▸ **Items from a data source**:
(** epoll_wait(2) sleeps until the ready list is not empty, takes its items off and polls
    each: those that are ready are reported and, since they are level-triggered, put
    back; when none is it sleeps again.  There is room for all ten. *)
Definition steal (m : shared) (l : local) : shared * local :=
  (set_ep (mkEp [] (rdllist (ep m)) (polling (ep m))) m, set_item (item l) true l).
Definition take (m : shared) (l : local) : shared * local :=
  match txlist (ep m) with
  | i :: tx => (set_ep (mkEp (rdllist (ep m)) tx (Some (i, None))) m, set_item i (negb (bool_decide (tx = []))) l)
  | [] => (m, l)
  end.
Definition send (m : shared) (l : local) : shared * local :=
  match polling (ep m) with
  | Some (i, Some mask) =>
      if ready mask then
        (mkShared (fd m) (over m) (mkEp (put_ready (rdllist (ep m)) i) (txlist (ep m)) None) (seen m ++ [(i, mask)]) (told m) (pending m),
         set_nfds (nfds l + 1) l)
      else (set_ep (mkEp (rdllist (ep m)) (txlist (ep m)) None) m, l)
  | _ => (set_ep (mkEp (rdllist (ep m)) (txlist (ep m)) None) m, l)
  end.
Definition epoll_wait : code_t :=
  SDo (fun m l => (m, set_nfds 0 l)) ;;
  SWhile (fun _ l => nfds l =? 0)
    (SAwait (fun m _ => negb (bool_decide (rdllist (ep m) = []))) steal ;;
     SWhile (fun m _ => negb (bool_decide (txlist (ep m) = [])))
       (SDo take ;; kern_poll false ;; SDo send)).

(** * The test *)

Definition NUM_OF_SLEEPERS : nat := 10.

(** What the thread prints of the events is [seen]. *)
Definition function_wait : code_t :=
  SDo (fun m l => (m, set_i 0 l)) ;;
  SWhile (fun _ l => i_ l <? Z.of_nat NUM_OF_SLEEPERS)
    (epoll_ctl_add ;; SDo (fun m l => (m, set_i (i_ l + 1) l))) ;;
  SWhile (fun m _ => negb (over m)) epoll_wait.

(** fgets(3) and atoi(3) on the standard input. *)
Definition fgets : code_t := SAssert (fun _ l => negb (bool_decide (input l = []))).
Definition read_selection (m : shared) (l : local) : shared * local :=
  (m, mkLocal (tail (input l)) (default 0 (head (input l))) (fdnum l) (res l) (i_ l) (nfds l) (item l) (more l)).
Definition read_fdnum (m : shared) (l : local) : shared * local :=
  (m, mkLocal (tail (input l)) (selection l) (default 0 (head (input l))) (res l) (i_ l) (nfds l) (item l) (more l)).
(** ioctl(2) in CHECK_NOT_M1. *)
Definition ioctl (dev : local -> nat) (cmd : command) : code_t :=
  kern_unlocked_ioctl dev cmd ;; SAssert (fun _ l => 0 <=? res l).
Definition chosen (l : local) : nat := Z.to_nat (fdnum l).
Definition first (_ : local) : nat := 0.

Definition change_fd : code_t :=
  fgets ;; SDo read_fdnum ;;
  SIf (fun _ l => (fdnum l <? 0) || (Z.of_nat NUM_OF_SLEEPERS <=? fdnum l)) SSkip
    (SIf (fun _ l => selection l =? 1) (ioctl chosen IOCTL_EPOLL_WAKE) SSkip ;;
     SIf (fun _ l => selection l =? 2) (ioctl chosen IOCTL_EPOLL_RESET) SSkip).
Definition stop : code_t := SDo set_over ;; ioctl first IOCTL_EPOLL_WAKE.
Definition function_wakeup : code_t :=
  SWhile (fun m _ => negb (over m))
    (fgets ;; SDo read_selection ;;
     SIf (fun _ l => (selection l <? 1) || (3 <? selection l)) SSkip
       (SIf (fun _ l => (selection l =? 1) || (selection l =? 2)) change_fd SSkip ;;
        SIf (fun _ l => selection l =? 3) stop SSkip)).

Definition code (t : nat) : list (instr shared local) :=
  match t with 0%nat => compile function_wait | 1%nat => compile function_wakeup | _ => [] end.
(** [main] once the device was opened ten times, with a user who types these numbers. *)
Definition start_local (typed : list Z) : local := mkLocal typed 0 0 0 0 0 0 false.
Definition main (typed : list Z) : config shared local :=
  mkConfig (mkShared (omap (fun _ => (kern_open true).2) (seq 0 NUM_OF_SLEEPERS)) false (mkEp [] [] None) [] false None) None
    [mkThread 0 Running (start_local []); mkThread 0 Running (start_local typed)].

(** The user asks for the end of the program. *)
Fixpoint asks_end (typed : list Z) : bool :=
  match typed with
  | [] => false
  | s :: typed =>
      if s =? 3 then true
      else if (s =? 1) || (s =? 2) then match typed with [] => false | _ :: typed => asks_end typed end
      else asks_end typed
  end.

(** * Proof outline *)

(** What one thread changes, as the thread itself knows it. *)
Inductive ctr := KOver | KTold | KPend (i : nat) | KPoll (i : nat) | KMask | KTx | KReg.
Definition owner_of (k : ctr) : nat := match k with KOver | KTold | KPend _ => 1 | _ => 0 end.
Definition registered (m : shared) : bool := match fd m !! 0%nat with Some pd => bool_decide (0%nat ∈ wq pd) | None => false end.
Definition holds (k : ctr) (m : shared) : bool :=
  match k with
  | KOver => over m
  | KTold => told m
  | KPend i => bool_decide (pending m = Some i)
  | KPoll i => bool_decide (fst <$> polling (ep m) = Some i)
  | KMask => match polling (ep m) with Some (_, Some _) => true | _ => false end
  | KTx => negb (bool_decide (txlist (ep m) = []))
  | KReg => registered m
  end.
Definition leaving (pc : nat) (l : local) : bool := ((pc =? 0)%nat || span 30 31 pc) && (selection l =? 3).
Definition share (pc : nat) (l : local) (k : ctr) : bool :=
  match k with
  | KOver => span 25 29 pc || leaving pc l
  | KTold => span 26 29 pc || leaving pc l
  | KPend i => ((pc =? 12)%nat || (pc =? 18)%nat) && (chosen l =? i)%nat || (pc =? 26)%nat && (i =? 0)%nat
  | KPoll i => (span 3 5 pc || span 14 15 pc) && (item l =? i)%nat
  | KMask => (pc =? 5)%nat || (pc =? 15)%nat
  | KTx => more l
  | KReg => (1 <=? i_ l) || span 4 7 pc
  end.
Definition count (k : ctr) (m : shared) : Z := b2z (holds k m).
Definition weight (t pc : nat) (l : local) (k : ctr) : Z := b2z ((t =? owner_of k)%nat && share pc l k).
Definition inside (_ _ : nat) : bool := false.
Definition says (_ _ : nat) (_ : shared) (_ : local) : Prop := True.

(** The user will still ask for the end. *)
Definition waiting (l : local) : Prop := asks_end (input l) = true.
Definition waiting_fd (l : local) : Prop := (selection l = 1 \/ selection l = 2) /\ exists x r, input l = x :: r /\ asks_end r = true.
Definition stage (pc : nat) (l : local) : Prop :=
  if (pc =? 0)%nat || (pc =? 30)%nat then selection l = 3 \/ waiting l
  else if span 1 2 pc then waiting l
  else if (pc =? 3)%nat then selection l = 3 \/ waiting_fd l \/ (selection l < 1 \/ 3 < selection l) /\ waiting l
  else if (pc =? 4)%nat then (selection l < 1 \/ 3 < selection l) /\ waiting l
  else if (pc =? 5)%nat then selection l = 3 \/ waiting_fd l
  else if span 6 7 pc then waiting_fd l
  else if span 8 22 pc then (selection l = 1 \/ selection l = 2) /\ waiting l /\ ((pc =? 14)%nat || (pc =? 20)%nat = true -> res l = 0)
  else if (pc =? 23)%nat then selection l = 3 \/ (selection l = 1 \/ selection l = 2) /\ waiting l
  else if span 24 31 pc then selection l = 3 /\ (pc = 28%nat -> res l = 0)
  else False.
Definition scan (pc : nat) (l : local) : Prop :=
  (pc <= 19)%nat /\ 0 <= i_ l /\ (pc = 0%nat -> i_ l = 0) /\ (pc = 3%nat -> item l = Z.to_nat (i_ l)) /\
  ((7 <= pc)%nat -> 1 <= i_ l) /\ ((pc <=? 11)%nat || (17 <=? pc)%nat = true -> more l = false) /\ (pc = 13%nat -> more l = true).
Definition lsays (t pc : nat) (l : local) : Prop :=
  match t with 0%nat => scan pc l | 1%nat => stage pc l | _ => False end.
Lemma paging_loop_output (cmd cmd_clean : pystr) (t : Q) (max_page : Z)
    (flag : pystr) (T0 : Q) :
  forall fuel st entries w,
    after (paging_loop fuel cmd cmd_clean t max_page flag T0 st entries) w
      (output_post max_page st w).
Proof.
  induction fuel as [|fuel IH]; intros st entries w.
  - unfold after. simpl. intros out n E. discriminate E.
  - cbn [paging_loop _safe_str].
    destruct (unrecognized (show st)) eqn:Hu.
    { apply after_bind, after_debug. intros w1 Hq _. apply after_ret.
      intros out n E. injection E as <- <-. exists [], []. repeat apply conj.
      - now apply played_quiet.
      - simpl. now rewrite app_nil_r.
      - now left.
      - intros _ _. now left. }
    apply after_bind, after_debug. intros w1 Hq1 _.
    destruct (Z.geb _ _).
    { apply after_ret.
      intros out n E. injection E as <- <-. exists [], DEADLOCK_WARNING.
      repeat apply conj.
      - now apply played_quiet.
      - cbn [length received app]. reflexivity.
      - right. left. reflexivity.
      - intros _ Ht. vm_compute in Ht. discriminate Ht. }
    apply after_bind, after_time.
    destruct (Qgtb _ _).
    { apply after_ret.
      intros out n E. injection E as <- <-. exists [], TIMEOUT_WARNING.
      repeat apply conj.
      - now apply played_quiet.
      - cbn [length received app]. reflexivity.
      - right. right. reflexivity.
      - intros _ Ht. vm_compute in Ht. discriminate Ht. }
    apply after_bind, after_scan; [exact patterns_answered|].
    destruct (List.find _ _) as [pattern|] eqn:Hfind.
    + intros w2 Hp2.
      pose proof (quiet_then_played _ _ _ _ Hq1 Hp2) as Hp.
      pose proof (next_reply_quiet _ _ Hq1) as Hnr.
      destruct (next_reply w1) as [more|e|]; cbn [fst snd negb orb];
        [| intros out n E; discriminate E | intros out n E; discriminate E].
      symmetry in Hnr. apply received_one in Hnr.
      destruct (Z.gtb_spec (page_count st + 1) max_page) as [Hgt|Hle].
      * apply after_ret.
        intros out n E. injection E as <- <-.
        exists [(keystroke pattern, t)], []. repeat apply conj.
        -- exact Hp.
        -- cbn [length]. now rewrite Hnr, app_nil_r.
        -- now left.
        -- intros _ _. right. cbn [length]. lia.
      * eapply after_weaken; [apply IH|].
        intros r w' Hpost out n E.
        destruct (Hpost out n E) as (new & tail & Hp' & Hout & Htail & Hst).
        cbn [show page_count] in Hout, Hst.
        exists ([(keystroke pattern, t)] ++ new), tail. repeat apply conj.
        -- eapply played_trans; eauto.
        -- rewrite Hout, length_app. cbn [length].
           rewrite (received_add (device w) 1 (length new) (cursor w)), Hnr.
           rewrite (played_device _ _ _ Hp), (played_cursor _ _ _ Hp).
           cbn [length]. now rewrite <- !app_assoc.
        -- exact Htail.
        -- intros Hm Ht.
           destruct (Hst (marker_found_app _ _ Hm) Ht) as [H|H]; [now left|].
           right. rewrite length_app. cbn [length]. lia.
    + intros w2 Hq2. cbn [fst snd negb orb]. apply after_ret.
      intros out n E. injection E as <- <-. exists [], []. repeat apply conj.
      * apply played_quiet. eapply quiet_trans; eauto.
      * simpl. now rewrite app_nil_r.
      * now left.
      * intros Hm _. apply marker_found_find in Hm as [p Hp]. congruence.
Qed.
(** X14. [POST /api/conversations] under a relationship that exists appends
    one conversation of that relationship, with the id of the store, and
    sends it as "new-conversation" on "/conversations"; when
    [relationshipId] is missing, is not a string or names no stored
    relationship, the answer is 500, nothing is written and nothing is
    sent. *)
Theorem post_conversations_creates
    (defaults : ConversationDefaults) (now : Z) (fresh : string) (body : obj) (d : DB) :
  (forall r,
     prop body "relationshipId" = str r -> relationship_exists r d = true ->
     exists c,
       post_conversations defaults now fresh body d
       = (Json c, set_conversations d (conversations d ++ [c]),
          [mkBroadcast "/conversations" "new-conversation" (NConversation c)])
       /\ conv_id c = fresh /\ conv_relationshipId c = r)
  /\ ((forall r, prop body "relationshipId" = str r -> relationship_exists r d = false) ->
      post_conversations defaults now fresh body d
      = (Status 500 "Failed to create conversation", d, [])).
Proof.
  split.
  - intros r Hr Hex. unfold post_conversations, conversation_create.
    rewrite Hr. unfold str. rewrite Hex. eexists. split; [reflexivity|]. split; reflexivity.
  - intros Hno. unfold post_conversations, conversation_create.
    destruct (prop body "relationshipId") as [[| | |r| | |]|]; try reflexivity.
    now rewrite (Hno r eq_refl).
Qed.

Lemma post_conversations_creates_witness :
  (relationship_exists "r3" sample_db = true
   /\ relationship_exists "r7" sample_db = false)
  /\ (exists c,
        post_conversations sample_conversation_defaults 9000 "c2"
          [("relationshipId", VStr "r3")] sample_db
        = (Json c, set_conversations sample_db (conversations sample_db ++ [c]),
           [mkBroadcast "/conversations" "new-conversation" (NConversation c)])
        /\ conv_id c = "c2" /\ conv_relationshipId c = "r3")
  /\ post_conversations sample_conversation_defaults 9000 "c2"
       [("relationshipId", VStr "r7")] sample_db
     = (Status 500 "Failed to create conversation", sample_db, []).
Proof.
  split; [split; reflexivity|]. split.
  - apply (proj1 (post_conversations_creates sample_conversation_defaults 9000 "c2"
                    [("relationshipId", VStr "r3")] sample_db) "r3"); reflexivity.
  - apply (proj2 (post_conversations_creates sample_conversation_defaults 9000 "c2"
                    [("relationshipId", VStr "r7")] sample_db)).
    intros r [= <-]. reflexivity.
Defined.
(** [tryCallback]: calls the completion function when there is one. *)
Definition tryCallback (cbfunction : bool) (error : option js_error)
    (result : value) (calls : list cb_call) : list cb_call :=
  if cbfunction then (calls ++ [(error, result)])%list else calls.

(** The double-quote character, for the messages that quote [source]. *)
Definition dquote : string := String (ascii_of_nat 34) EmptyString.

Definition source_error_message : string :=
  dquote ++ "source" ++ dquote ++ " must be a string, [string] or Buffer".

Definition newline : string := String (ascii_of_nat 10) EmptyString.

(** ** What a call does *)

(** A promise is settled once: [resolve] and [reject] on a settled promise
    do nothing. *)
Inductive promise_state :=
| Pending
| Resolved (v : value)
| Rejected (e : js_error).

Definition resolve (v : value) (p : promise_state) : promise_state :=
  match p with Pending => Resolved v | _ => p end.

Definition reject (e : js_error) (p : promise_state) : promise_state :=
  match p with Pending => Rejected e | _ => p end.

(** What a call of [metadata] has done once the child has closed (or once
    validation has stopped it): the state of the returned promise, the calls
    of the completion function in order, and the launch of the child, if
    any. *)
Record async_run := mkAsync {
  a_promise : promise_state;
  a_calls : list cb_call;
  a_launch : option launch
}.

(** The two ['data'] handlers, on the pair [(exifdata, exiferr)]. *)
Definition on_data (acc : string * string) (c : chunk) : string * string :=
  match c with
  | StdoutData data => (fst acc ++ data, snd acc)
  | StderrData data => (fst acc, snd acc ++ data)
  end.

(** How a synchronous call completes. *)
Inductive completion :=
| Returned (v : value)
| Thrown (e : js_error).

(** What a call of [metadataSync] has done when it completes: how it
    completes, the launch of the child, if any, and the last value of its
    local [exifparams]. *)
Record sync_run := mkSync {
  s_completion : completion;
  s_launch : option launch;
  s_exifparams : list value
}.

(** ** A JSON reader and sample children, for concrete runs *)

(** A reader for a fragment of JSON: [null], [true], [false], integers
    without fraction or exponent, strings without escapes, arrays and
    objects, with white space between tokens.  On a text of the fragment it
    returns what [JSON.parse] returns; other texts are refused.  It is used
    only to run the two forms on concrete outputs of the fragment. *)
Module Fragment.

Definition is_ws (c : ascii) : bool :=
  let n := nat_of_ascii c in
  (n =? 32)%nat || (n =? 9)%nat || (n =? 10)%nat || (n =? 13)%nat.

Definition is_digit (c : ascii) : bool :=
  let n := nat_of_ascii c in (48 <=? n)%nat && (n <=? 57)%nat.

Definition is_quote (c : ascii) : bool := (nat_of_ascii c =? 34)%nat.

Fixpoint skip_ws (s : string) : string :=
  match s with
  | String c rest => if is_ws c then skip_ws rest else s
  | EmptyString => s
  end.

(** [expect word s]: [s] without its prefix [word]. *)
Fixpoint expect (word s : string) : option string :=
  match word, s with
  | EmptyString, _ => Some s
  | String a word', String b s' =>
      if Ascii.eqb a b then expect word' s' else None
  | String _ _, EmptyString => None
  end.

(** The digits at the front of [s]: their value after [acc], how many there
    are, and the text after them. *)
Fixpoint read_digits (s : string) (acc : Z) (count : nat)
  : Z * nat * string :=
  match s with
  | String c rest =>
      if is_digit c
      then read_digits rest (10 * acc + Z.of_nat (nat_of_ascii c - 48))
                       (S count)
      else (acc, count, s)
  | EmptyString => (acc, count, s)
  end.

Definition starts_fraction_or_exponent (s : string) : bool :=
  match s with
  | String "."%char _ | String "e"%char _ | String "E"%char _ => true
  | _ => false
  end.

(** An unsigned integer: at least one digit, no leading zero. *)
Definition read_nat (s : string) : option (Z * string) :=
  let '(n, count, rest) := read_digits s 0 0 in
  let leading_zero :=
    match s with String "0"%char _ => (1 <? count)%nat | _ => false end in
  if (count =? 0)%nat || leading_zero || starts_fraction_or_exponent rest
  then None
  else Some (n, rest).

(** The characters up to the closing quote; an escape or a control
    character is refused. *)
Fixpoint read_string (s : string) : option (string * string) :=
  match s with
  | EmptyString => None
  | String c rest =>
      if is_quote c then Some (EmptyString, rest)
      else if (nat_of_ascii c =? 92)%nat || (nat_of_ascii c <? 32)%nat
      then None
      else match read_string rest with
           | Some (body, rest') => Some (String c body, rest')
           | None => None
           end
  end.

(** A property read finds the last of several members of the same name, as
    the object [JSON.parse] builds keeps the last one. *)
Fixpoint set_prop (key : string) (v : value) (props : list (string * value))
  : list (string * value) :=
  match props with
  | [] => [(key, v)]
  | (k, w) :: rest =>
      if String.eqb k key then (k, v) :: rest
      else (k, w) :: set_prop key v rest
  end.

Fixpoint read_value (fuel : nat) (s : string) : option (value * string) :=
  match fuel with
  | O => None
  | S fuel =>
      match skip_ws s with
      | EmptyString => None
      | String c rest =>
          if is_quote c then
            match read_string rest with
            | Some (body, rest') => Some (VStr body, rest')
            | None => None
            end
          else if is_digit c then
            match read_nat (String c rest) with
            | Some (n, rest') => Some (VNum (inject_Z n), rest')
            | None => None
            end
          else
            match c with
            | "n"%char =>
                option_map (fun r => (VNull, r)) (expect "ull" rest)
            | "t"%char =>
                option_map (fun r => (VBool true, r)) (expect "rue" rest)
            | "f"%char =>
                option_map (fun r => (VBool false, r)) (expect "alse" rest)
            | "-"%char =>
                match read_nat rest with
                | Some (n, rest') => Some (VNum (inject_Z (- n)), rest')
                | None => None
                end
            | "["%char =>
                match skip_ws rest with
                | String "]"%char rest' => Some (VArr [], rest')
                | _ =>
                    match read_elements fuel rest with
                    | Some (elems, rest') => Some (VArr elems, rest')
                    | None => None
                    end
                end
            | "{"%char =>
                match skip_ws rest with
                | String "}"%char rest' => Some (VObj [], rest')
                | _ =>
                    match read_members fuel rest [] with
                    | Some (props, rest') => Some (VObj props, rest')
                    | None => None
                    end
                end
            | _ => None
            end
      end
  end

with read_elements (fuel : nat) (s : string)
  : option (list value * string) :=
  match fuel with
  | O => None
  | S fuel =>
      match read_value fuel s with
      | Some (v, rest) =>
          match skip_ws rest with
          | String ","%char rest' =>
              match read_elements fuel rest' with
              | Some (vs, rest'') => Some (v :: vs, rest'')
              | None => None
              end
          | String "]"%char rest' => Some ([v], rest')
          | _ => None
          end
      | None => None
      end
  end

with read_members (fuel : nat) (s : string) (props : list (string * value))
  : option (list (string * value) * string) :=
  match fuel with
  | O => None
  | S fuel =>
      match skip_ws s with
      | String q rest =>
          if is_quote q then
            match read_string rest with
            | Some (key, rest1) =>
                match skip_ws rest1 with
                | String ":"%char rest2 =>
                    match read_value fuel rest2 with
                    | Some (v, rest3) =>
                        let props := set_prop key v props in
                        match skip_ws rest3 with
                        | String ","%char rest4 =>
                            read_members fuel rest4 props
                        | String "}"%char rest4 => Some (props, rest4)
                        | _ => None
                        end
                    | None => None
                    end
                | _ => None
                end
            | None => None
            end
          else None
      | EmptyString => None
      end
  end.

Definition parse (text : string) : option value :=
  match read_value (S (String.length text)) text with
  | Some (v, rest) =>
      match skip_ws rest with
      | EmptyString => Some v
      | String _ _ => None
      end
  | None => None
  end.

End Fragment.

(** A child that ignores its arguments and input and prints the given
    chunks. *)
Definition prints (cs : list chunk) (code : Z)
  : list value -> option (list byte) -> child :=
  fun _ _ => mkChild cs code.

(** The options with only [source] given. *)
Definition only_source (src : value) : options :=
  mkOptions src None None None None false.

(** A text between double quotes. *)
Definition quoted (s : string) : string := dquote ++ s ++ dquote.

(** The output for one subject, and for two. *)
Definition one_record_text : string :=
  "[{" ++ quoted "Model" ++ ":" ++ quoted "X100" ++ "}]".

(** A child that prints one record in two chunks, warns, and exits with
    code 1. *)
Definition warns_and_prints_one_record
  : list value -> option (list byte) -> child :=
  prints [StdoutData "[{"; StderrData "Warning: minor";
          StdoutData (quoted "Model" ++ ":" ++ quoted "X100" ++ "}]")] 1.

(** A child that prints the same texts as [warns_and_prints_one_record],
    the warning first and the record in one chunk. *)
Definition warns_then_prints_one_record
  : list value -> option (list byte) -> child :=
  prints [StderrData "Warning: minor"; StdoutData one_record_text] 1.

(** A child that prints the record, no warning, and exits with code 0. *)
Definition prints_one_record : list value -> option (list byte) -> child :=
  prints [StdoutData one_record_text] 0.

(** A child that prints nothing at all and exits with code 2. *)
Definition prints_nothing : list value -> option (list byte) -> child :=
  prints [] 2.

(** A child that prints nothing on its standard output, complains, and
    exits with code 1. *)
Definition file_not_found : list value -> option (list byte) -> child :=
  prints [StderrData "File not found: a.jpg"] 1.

▸ **Action item**: Only the lines that contain the string "left" are to be copied from the records.

▸ **Response area**:
      - now left.
      - intros _ _. now left. }
      - right. left. reflexivity.
        -- now left.
           destruct (Hst (marker_found_app _ _ Hm) Ht) as [H|H]; [now left|].
      * now left.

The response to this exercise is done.